Factorize ${x^2} + 3x + 12 = 0$

Answer 1

Hint:Quadratic Formula: $a{x^2} + bx + c = 0$ Here $a,\;b,\;c$are numerical coefficients. So to solve $x$ we have:$x = \dfrac{{ - b \pm \sqrt {{b^2} - 4ac} }}{{2a}}$ So in order to solve the above given question using quadratic formula we have to find the values of $a,\;b,\;c$corresponding to the given question.

Then by substituting the values in the above equation we can find the values for $x$ and thereby factorize it.

Complete step by step solution:
Given
${x^2} + 3x + 12 = 0............................\left( i \right)$

Here we can’t use the grouping method since on observing the given expression we can’t find the two numbers whose sum is $3$and product is$12$. So we use the Quadratic formula to factorize the given expression.

 Now we need to compare (i) to the general formula and find the values of unknowns. Then we have to use the equation to find $x$by substituting all the values needed in it and by that way we can solve the equation${x^2} + 3x + 12 = 0$.

So on comparing (i) to the general formula$a{x^2} + bx + c = 0$, we get:
$a = 1,\;b = 3,\;c = 12.....................\left( {ii} \right)$

Now to solve for $x$we have $x = \dfrac{{ - b \pm \sqrt {{b^2} - 4ac} }}{{2a}}......................\left( {iii}
\right)$

Now substituting (ii) in (iii) we get:
\[
\;\;\;\;x = \dfrac{{ - \left( 3 \right) \pm \sqrt {{{\left( 3 \right)}^2} - 4\left( {1 \times 12} \right)} }}{{2
\times 1}} \\
\Rightarrow x = \dfrac{{ - 3 \pm \sqrt {\left( 9 \right) - 4\left( {12} \right)} }}{2} \\
\Rightarrow x = \dfrac{{ - 3 \pm \sqrt {\left( 9 \right) - 48} }}{2} \\
\Rightarrow x = \dfrac{{ - 3 \pm \sqrt { - 39} }}{2}...........................\left( {iv} \right) \\
\]

Now we know that negative roots can be represented by imaginary numbers such that:
$i = \sqrt { - 1} .............\left( v \right)$

So substituting (v) in (iv), we get:
\[ \Rightarrow x = \dfrac{{ - 3 \pm \sqrt {39} i}}{2}\]

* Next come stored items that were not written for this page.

(* ===== verification/CString.v ===== *)
(** * Memory and string routines

    [Module Kernel] models src/xv6/string.c, the kernel's own C library,
    on the byte memory of [Mem].  [Module Ulib] models the string part of
    src/xv6/ulib.c, which user programs link.  A pointer is an address;
    loops that run until a NUL byte carry fuel and return [None] when it
    runs out, loops bounded by an argument recurse on it. *)

From stdpp Require Import base list list_numbers numbers gmap.
From Stdlib Require Import ZArith Lia.
From S2P Require Import Prelude Mem.

(** The string instructions of x86.h: [rep stosb] and [rep stosl]. *)
Fixpoint stosb (m : mem) (addr data : Z) (cnt : nat) : mem :=
  match cnt with
  | O => m
  | S cnt' => stosb (st8 m addr data) (addr + 1) data cnt'
  end.

Fixpoint stosl (m : mem) (addr data : Z) (cnt : nat) : mem :=
  match cnt with
  | O => m
  | S cnt' => stosl (st32 m addr data) (addr + 4) data cnt'
  end.

Module Kernel.

Definition memset (m : mem) (dst c n : Z) : mem :=
  if ((Z.rem (s32 dst) 4 =? 0) && (n mod 4 =? 0))%bool then
    let c := Z.land c 255 in
    stosl m dst
      (Z.lor (Z.lor (Z.lor (Z.shiftl c 24) (Z.shiftl c 16)) (Z.shiftl c 8)) c)
      (Z.to_nat (n / 4))
  else stosb m dst c (Z.to_nat n).

Fixpoint memcmp_loop (m : mem) (s1 s2 : Z) (n : nat) : Z :=
  match n with
  | O => 0
  | S n' =>
      if ld8 m s1 =? ld8 m s2 then memcmp_loop m (s1 + 1) (s2 + 1) n'
      else ld8 m s1 - ld8 m s2
  end.
Definition memcmp (m : mem) (v1 v2 n : Z) : Z := memcmp_loop m v1 v2 (Z.to_nat n).

(** [while(n-- > 0) *--d = *--s;] *)
Fixpoint copy_down (m : mem) (d s : Z) (n : nat) : mem :=
  match n with
  | O => m
  | S n' => copy_down (st8 m (d - 1) (ld8 m (s - 1))) (d - 1) (s - 1) n'
  end.

(** [while(n-- > 0) *d++ = *s++;] *)
Fixpoint copy_up (m : mem) (d s : Z) (n : nat) : mem :=
  match n with
  | O => m
  | S n' => copy_up (st8 m d (ld8 m s)) (d + 1) (s + 1) n'
  end.

Definition memmove (m : mem) (dst src n : Z) : mem :=
  if ((src <? dst) && (dst <? u32 (src + n)))%bool
  then copy_down m (dst + n) (src + n) (Z.to_nat n)
  else copy_up m dst src (Z.to_nat n).

Definition memcpy (m : mem) (dst src n : Z) : mem := memmove m dst src n.

Fixpoint strncmp (m : mem) (p q : Z) (n : nat) : Z :=
  match n with
  | O => 0
  | S n' =>
      if (negb (ld8 m p =? 0) && (ld8 m p =? ld8 m q))%bool
      then strncmp m (p + 1) (q + 1) n'
      else ld8 m p - ld8 m q
  end.

Fixpoint zero_fill (m : mem) (s : Z) (n : nat) : mem :=
  match n with
  | O => m
  | S n' => zero_fill (st8 m s 0) (s + 1) n'
  end.

Fixpoint strncpy (m : mem) (s t : Z) (n : nat) : mem :=
  match n with
  | O => m
  | S n' =>
      let c := ld8 m t in
      let m' := st8 m s c in
      if c =? 0 then zero_fill m' (s + 1) n'
      else strncpy m' (s + 1) (t + 1) n'
  end.

(** [n] is the C variable after the [--n] of the loop test. *)
Fixpoint safestrcpy_loop (m : mem) (s t : Z) (n : nat) : mem :=
  match n with
  | O => st8 m s 0
  | S n' =>
      let c := ld8 m t in
      let m' := st8 m s c in
      if c =? 0 then st8 m' (s + 1) 0
      else safestrcpy_loop m' (s + 1) (t + 1) n'
  end.
Definition safestrcpy (m : mem) (s t n : Z) : mem :=
  if n <=? 0 then m else safestrcpy_loop m s t (Z.to_nat (n - 1)).

Fixpoint strlen_loop (fuel : nat) (m : mem) (s n : Z) : option Z :=
  match fuel with
  | O => None
  | S fuel' =>
      if ld8 m (s + n) =? 0 then Some n else strlen_loop fuel' m s (n + 1)
  end.
Definition strlen (fuel : nat) (m : mem) (s : Z) : option Z :=
  strlen_loop fuel m s 0.

End Kernel.

Module Ulib.

Fixpoint strcpy (fuel : nat) (m : mem) (s t : Z) : option mem :=
  match fuel with
  | O => None
  | S fuel' =>
      let c := ld8 m t in
      let m' := st8 m s c in
      if c =? 0 then Some m' else strcpy fuel' m' (s + 1) (t + 1)
  end.

Fixpoint strcmp (fuel : nat) (m : mem) (p q : Z) : option Z :=
  match fuel with
  | O => None
  | S fuel' =>
      if (negb (ld8 m p =? 0) && (ld8 m p =? ld8 m q))%bool
      then strcmp fuel' m (p + 1) (q + 1)
      else Some (ld8 m p - ld8 m q)
  end.

Fixpoint strlen_loop (fuel : nat) (m : mem) (s n : Z) : option Z :=
  match fuel with
  | O => None
  | S fuel' =>
      if ld8 m (s + n) =? 0 then Some n else strlen_loop fuel' m s (n + 1)
  end.
Definition strlen (fuel : nat) (m : mem) (s : Z) : option Z :=
  strlen_loop fuel m s 0.
(** memide.c: the disk image, by blocks, and the writes made to it, oldest
    first. *)
Record disk := mkDisk {
  dk_size : Z;
  dk_blocks : gmap Z (list Z);
  dk_writes : list (Z * list Z)
}.


(** The state of the kernel, as one CPU sees it: the spin locks this CPU holds
    and its current process, then the globals of proc.c ([ptable], [nextpid],
    [initproc]), kalloc.c (memory, [kmem]), bio.c, memide.c, log.c, fs.c
    ([sb], [icache]), file.c ([ftable], [devsw]: whether the major number has
    a driver), pipe.c, trap.c ([ticks]) and console.c, and last [kpgdir] of
    vm.c with the hardware registers it drives (the page-table base %cr3 and
    the kernel stack pointer of the task segment). *)
Record kstate := mkK {
  k_held : list lockid;
  k_proc : option nat;
  k_ptable : list proc;
  k_nextpid : Z;
  k_initproc : option nat;
  k_mem : mem;
  k_freelist : Z;
  k_uselock : Z;
  k_bcache : list buf;
  k_disk : disk;
  k_log : log;
  k_sb : superblock;
  k_icache : list inode;
  k_ftable : list file;
  k_pipes : gmap Z pipe;
  k_ticks : Z;
  k_input : input;
  k_out : list Z;
  k_devsw : list bool;
  k_kpgdir : Z;
  k_cr3 : Z;
  k_esp0 : Z
}.

Definition set_k_held (v : list lockid) (s : kstate) : kstate :=
  mkK v (k_proc s) (k_ptable s) (k_nextpid s) (k_initproc s) (k_mem s)
    (k_freelist s) (k_uselock s) (k_bcache s) (k_disk s) (k_log s) (k_sb s)
    (k_icache s) (k_ftable s) (k_pipes s) (k_ticks s) (k_input s) (k_out s)
    (k_devsw s) (k_kpgdir s) (k_cr3 s) (k_esp0 s).
Definition set_k_proc (v : option nat) (s : kstate) : kstate :=
  mkK (k_held s) v (k_ptable s) (k_nextpid s) (k_initproc s) (k_mem s)
    (k_freelist s) (k_uselock s) (k_bcache s) (k_disk s) (k_log s) (k_sb s)
    (k_icache s) (k_ftable s) (k_pipes s) (k_ticks s) (k_input s) (k_out s)
    (k_devsw s) (k_kpgdir s) (k_cr3 s) (k_esp0 s).
Definition set_k_ptable (v : list proc) (s : kstate) : kstate :=
  mkK (k_held s) (k_proc s) v (k_nextpid s) (k_initproc s) (k_mem s)
    (k_freelist s) (k_uselock s) (k_bcache s) (k_disk s) (k_log s) (k_sb s)
    (k_icache s) (k_ftable s) (k_pipes s) (k_ticks s) (k_input s) (k_out s)
    (k_devsw s) (k_kpgdir s) (k_cr3 s) (k_esp0 s).
Definition set_k_nextpid (v : Z) (s : kstate) : kstate :=
  mkK (k_held s) (k_proc s) (k_ptable s) v (k_initproc s) (k_mem s)
    (k_freelist s) (k_uselock s) (k_bcache s) (k_disk s) (k_log s) (k_sb s)
    (k_icache s) (k_ftable s) (k_pipes s) (k_ticks s) (k_input s) (k_out s)
    (k_devsw s) (k_kpgdir s) (k_cr3 s) (k_esp0 s).
Definition set_k_initproc (v : option nat) (s : kstate) : kstate :=
  mkK (k_held s) (k_proc s) (k_ptable s) (k_nextpid s) v (k_mem s)
    (k_freelist s) (k_uselock s) (k_bcache s) (k_disk s) (k_log s) (k_sb s)
    (k_icache s) (k_ftable s) (k_pipes s) (k_ticks s) (k_input s) (k_out s)
    (k_devsw s) (k_kpgdir s) (k_cr3 s) (k_esp0 s).
Definition set_k_mem (v : mem) (s : kstate) : kstate :=
  mkK (k_held s) (k_proc s) (k_ptable s) (k_nextpid s) (k_initproc s) v
    (k_freelist s) (k_uselock s) (k_bcache s) (k_disk s) (k_log s) (k_sb s)
    (k_icache s) (k_ftable s) (k_pipes s) (k_ticks s) (k_input s) (k_out s)
    (k_devsw s) (k_kpgdir s) (k_cr3 s) (k_esp0 s).
Definition set_k_freelist (v : Z) (s : kstate) : kstate :=
  mkK (k_held s) (k_proc s) (k_ptable s) (k_nextpid s) (k_initproc s) (k_mem
    s) v (k_uselock s) (k_bcache s) (k_disk s) (k_log s) (k_sb s) (k_icache
    s) (k_ftable s) (k_pipes s) (k_ticks s) (k_input s) (k_out s) (k_devsw
    s) (k_kpgdir s) (k_cr3 s) (k_esp0 s).
Definition set_k_uselock (v : Z) (s : kstate) : kstate :=
  mkK (k_held s) (k_proc s) (k_ptable s) (k_nextpid s) (k_initproc s) (k_mem
    s) (k_freelist s) v (k_bcache s) (k_disk s) (k_log s) (k_sb s) (k_icache
    s) (k_ftable s) (k_pipes s) (k_ticks s) (k_input s) (k_out s) (k_devsw
    s) (k_kpgdir s) (k_cr3 s) (k_esp0 s).
Definition set_k_bcache (v : list buf) (s : kstate) : kstate :=
  mkK (k_held s) (k_proc s) (k_ptable s) (k_nextpid s) (k_initproc s) (k_mem
    s) (k_freelist s) (k_uselock s) v (k_disk s) (k_log s) (k_sb s)
    (k_icache s) (k_ftable s) (k_pipes s) (k_ticks s) (k_input s) (k_out s)
    (k_devsw s) (k_kpgdir s) (k_cr3 s) (k_esp0 s).
Definition set_k_disk (v : disk) (s : kstate) : kstate :=
  mkK (k_held s) (k_proc s) (k_ptable s) (k_nextpid s) (k_initproc s) (k_mem
    s) (k_freelist s) (k_uselock s) (k_bcache s) v (k_log s) (k_sb s)
    (k_icache s) (k_ftable s) (k_pipes s) (k_ticks s) (k_input s) (k_out s)
    (k_devsw s) (k_kpgdir s) (k_cr3 s) (k_esp0 s).
Definition set_k_log (v : log) (s : kstate) : kstate :=
  mkK (k_held s) (k_proc s) (k_ptable s) (k_nextpid s) (k_initproc s) (k_mem
    s) (k_freelist s) (k_uselock s) (k_bcache s) (k_disk s) v (k_sb s)
    (k_icache s) (k_ftable s) (k_pipes s) (k_ticks s) (k_input s) (k_out s)
    (k_devsw s) (k_kpgdir s) (k_cr3 s) (k_esp0 s).
Definition set_k_sb (v : superblock) (s : kstate) : kstate :=
  mkK (k_held s) (k_proc s) (k_ptable s) (k_nextpid s) (k_initproc s) (k_mem
    s) (k_freelist s) (k_uselock s) (k_bcache s) (k_disk s) (k_log s) v
    (k_icache s) (k_ftable s) (k_pipes s) (k_ticks s) (k_input s) (k_out s)
    (k_devsw s) (k_kpgdir s) (k_cr3 s) (k_esp0 s).
Definition set_k_icache (v : list inode) (s : kstate) : kstate :=
  mkK (k_held s) (k_proc s) (k_ptable s) (k_nextpid s) (k_initproc s) (k_mem
    s) (k_freelist s) (k_uselock s) (k_bcache s) (k_disk s) (k_log s) (k_sb
    s) v (k_ftable s) (k_pipes s) (k_ticks s) (k_input s) (k_out s) (k_devsw
    s) (k_kpgdir s) (k_cr3 s) (k_esp0 s).
Definition set_k_ftable (v : list file) (s : kstate) : kstate :=
  mkK (k_held s) (k_proc s) (k_ptable s) (k_nextpid s) (k_initproc s) (k_mem
    s) (k_freelist s) (k_uselock s) (k_bcache s) (k_disk s) (k_log s) (k_sb
    s) (k_icache s) v (k_pipes s) (k_ticks s) (k_input s) (k_out s) (k_devsw
    s) (k_kpgdir s) (k_cr3 s) (k_esp0 s).
Definition set_k_pipes (v : gmap Z pipe) (s : kstate) : kstate :=
  mkK (k_held s) (k_proc s) (k_ptable s) (k_nextpid s) (k_initproc s) (k_mem
    s) (k_freelist s) (k_uselock s) (k_bcache s) (k_disk s) (k_log s) (k_sb
    s) (k_icache s) (k_ftable s) v (k_ticks s) (k_input s) (k_out s)
    (k_devsw s) (k_kpgdir s) (k_cr3 s) (k_esp0 s).
Definition set_k_ticks (v : Z) (s : kstate) : kstate :=
  mkK (k_held s) (k_proc s) (k_ptable s) (k_nextpid s) (k_initproc s) (k_mem
    s) (k_freelist s) (k_uselock s) (k_bcache s) (k_disk s) (k_log s) (k_sb
    s) (k_icache s) (k_ftable s) (k_pipes s) v (k_input s) (k_out s)
    (k_devsw s) (k_kpgdir s) (k_cr3 s) (k_esp0 s).
Definition set_k_input (v : input) (s : kstate) : kstate :=
  mkK (k_held s) (k_proc s) (k_ptable s) (k_nextpid s) (k_initproc s) (k_mem
    s) (k_freelist s) (k_uselock s) (k_bcache s) (k_disk s) (k_log s) (k_sb
    s) (k_icache s) (k_ftable s) (k_pipes s) (k_ticks s) v (k_out s)
    (k_devsw s) (k_kpgdir s) (k_cr3 s) (k_esp0 s).
Definition set_k_out (v : list Z) (s : kstate) : kstate :=
  mkK (k_held s) (k_proc s) (k_ptable s) (k_nextpid s) (k_initproc s) (k_mem
    s) (k_freelist s) (k_uselock s) (k_bcache s) (k_disk s) (k_log s) (k_sb
    s) (k_icache s) (k_ftable s) (k_pipes s) (k_ticks s) (k_input s) v
    (k_devsw s) (k_kpgdir s) (k_cr3 s) (k_esp0 s).
Definition set_k_devsw (v : list bool) (s : kstate) : kstate :=
  mkK (k_held s) (k_proc s) (k_ptable s) (k_nextpid s) (k_initproc s) (k_mem
    s) (k_freelist s) (k_uselock s) (k_bcache s) (k_disk s) (k_log s) (k_sb
    s) (k_icache s) (k_ftable s) (k_pipes s) (k_ticks s) (k_input s) (k_out
    s) v (k_kpgdir s) (k_cr3 s) (k_esp0 s).
Definition set_k_kpgdir (v : Z) (s : kstate) : kstate :=
  mkK (k_held s) (k_proc s) (k_ptable s) (k_nextpid s) (k_initproc s) (k_mem
    s) (k_freelist s) (k_uselock s) (k_bcache s) (k_disk s) (k_log s) (k_sb
    s) (k_icache s) (k_ftable s) (k_pipes s) (k_ticks s) (k_input s) (k_out
    s) (k_devsw s) v (k_cr3 s) (k_esp0 s).
Definition set_k_cr3 (v : Z) (s : kstate) : kstate :=
  mkK (k_held s) (k_proc s) (k_ptable s) (k_nextpid s) (k_initproc s) (k_mem
    s) (k_freelist s) (k_uselock s) (k_bcache s) (k_disk s) (k_log s) (k_sb
    s) (k_icache s) (k_ftable s) (k_pipes s) (k_ticks s) (k_input s) (k_out
    s) (k_devsw s) (k_kpgdir s) v (k_esp0 s).
Definition set_k_esp0 (v : Z) (s : kstate) : kstate :=
  mkK (k_held s) (k_proc s) (k_ptable s) (k_nextpid s) (k_initproc s) (k_mem
    s) (k_freelist s) (k_uselock s) (k_bcache s) (k_disk s) (k_log s) (k_sb
    s) (k_icache s) (k_ftable s) (k_pipes s) (k_ticks s) (k_input s) (k_out
    s) (k_devsw s) (k_kpgdir s) (k_cr3 s) v.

Now we see that there are two possibilities for ‘x’ such that:
\[
\Rightarrow x = \dfrac{{ - 3 + \sqrt {39} i}}{2}\;\;{\text{and}}\;\; \Rightarrow x = \dfrac{{ - 3 - \sqrt
{39} i}}{2} \\
\Rightarrow x = \dfrac{{ - 3}}{2} + \dfrac{i}{2}\sqrt {39} \;\;{\text{and}}\;\; \Rightarrow x = \dfrac{{ -
3}}{2} - \dfrac{i}{2}\sqrt {39} \\
\]

Therefore on factoring we get:
$\left( {x + \dfrac{{3 - \sqrt {39} i}}{2}} \right)\left( {x + \dfrac{{3 + \sqrt {39} i}}{2}} \right) = 0$

So on factorization of ${x^2} + 3x + 12 = 0$we get $\left( {x + \dfrac{{3 - \sqrt {39} i}}{2}} \right)\left( {x
+ \dfrac{{3 + \sqrt {39} i}}{2}} \right) = 0.$

Note: Quadratic formula is mainly used in conditions where grouping method cannot be used or when the polynomials cannot be reduced into some general identity.

Here we can’t use a grouping method since the Quadratic formula method is an easier and direct method in comparison to other methods.

Also while using the Quadratic formula when $\sqrt {{b^2} - 4ac} $ is a negative root then the corresponding answer would be a complex number.